EXERCISE PROMPT
Starting at the line that contains "The program is" in the listing below, write out every line word for word until you have written the line that contains "in dependency order".

STUDY MATERIAL
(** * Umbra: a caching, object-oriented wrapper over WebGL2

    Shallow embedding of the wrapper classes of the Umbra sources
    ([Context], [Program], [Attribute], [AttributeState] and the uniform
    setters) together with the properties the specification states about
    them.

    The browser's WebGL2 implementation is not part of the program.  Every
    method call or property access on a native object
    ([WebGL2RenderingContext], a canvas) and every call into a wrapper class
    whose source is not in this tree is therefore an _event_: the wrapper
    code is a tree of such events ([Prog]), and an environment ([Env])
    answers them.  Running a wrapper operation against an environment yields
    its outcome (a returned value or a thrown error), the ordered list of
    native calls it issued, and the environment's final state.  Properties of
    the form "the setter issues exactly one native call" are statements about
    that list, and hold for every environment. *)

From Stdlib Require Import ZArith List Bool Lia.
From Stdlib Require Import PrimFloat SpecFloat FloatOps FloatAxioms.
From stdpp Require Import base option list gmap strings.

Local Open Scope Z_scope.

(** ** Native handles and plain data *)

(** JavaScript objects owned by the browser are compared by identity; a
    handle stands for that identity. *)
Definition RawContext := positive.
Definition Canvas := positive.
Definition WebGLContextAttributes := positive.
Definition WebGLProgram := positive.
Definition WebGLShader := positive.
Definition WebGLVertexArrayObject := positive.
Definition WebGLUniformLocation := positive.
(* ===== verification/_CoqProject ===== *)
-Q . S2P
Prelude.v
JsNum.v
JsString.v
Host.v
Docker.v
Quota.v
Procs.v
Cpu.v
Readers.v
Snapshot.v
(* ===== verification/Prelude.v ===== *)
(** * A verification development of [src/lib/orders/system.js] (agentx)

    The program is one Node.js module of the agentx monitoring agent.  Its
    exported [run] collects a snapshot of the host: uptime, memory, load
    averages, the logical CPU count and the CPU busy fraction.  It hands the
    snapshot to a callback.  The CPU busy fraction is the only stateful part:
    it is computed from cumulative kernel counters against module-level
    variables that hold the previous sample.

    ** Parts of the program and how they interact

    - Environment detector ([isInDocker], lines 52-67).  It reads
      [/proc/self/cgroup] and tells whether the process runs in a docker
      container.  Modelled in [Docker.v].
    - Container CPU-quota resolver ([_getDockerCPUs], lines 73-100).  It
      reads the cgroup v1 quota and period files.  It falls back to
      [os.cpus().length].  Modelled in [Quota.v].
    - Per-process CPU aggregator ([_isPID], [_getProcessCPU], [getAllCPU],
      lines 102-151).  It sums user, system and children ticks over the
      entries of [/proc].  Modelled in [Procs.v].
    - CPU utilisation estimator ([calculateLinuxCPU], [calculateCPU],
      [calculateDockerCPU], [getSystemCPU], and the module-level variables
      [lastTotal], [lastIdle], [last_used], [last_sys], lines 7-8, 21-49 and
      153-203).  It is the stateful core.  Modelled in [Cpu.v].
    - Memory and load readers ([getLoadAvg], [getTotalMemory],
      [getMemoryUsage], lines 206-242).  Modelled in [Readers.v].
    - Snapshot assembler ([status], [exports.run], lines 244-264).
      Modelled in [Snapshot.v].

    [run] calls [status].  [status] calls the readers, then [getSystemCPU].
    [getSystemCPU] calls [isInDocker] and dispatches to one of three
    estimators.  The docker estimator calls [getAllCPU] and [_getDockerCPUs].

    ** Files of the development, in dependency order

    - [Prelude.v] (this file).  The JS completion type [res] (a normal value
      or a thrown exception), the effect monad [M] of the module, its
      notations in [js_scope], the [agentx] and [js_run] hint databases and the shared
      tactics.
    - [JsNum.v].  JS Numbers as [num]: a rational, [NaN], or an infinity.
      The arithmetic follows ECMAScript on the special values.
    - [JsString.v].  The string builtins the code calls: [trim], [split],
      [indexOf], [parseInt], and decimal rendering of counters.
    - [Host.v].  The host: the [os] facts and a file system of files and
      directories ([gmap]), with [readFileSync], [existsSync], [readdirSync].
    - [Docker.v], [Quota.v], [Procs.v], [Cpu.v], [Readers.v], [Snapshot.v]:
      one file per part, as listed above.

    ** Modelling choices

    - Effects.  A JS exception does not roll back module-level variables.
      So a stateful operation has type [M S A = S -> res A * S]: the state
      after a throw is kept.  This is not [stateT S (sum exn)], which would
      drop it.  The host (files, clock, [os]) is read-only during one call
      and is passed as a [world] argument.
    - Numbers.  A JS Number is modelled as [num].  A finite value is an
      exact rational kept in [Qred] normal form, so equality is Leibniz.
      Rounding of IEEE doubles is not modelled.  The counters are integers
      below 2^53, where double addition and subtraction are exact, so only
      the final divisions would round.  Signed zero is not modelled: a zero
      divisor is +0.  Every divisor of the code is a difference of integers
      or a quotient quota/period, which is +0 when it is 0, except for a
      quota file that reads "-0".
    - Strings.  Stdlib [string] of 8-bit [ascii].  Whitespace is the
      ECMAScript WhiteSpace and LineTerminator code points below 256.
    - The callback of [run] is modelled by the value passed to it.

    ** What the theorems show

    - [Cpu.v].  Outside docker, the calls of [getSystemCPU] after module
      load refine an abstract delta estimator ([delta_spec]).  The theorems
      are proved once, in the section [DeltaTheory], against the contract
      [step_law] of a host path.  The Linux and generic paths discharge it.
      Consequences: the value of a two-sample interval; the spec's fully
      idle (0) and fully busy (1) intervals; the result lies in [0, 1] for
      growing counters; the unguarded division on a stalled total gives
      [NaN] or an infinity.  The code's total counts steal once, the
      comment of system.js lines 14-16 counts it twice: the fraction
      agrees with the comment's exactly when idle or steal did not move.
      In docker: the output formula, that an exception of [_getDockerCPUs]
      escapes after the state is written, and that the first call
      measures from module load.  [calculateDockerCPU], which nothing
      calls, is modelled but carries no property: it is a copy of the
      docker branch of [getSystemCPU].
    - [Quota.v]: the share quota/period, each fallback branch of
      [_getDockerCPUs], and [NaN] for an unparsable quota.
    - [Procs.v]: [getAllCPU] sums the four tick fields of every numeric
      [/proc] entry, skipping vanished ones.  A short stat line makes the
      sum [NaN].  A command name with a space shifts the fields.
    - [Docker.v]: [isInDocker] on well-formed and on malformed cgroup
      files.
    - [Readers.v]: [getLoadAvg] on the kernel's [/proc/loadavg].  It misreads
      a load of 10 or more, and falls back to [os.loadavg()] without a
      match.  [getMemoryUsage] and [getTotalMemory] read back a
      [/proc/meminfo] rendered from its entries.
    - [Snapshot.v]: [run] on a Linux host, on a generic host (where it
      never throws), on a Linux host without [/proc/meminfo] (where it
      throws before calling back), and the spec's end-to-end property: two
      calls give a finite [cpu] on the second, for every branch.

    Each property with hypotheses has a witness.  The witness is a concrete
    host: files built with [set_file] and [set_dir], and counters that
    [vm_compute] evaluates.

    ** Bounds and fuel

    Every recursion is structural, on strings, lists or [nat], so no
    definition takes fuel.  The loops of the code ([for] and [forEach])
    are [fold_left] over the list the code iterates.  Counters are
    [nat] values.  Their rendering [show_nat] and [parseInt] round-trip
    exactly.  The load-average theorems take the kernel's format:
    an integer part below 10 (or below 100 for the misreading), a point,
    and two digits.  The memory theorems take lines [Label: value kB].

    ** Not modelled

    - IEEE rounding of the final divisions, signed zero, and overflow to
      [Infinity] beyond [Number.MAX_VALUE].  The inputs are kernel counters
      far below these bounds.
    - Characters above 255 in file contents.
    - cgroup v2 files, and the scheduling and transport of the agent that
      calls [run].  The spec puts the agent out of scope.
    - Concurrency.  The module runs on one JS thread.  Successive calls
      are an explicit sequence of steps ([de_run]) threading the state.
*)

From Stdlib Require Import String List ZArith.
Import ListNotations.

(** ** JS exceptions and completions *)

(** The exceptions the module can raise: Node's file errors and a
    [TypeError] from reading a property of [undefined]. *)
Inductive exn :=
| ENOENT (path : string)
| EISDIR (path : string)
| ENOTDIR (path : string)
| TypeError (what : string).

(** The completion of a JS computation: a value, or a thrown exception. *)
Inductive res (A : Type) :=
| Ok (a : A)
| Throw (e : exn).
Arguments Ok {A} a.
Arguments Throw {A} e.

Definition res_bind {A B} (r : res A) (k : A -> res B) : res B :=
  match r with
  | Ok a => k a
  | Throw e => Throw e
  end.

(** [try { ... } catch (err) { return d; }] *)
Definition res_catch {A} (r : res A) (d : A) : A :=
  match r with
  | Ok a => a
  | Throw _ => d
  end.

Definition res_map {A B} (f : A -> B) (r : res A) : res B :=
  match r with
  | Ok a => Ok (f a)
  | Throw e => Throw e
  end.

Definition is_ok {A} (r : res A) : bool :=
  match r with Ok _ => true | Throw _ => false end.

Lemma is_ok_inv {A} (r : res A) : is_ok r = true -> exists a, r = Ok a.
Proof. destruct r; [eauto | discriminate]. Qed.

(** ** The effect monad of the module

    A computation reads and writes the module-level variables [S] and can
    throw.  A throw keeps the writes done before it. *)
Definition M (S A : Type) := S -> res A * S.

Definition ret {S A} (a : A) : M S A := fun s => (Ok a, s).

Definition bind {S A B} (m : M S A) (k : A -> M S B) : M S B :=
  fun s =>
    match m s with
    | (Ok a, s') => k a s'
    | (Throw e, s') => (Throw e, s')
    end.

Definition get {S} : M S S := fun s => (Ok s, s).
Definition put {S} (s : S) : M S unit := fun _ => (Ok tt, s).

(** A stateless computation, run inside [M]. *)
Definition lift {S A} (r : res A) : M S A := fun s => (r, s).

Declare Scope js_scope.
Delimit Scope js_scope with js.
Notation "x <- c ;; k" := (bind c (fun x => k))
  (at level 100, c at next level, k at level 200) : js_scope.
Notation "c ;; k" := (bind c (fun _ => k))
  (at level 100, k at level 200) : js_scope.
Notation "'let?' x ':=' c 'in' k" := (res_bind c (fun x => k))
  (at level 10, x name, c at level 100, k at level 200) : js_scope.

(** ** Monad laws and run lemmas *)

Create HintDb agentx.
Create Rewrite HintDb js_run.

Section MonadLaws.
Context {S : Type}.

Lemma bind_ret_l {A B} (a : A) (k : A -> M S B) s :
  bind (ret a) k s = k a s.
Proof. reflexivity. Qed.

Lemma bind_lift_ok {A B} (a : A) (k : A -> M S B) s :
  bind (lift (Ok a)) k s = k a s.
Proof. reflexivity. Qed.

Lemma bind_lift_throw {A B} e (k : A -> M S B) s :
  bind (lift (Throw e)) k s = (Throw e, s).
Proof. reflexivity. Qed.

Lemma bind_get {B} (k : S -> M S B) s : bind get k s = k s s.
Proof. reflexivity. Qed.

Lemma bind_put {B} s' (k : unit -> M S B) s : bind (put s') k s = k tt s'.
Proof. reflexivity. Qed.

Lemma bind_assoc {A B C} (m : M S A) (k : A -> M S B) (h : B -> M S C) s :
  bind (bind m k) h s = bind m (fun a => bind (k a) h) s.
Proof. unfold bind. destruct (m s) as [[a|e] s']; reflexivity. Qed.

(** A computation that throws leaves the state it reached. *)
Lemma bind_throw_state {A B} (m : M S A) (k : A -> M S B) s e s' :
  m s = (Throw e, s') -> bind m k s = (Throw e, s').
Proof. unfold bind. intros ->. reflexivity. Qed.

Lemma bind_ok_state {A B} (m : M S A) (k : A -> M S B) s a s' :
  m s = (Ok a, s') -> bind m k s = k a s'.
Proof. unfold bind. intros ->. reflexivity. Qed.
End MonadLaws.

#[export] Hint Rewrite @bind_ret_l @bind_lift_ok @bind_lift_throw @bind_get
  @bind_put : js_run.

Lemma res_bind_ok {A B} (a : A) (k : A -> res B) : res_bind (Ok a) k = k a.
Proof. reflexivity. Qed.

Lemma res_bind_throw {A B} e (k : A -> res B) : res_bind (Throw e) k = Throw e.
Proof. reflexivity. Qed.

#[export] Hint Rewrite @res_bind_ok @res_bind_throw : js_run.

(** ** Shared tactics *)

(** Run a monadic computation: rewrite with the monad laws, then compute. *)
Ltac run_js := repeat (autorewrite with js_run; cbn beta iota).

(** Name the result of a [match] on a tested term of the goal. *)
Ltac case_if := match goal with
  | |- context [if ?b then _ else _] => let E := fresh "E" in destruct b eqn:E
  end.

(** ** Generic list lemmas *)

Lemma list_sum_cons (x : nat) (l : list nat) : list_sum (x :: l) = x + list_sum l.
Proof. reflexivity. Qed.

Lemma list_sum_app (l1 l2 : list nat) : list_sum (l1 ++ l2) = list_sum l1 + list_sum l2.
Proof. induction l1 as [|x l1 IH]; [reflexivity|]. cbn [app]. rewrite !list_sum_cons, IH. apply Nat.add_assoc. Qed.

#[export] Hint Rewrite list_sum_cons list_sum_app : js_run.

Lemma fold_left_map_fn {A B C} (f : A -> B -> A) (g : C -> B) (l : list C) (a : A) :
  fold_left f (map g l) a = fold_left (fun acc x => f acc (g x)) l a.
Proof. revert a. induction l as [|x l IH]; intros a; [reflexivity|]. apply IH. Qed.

TASK ANSWER
    The program is one Node.js module of the agentx monitoring agent.  Its
    exported [run] collects a snapshot of the host: uptime, memory, load
    averages, the logical CPU count and the CPU busy fraction.  It hands the
    snapshot to a callback.  The CPU busy fraction is the only stateful part:
    it is computed from cumulative kernel counters against module-level
    variables that hold the previous sample.

    ** Parts of the program and how they interact

    - Environment detector ([isInDocker], lines 52-67).  It reads
      [/proc/self/cgroup] and tells whether the process runs in a docker
      container.  Modelled in [Docker.v].
    - Container CPU-quota resolver ([_getDockerCPUs], lines 73-100).  It
      reads the cgroup v1 quota and period files.  It falls back to
      [os.cpus().length].  Modelled in [Quota.v].
    - Per-process CPU aggregator ([_isPID], [_getProcessCPU], [getAllCPU],
      lines 102-151).  It sums user, system and children ticks over the
      entries of [/proc].  Modelled in [Procs.v].
    - CPU utilisation estimator ([calculateLinuxCPU], [calculateCPU],
      [calculateDockerCPU], [getSystemCPU], and the module-level variables
      [lastTotal], [lastIdle], [last_used], [last_sys], lines 7-8, 21-49 and
      153-203).  It is the stateful core.  Modelled in [Cpu.v].
    - Memory and load readers ([getLoadAvg], [getTotalMemory],
      [getMemoryUsage], lines 206-242).  Modelled in [Readers.v].
    - Snapshot assembler ([status], [exports.run], lines 244-264).
      Modelled in [Snapshot.v].

    [run] calls [status].  [status] calls the readers, then [getSystemCPU].
    [getSystemCPU] calls [isInDocker] and dispatches to one of three
    estimators.  The docker estimator calls [getAllCPU] and [_getDockerCPUs].

    ** Files of the development, in dependency order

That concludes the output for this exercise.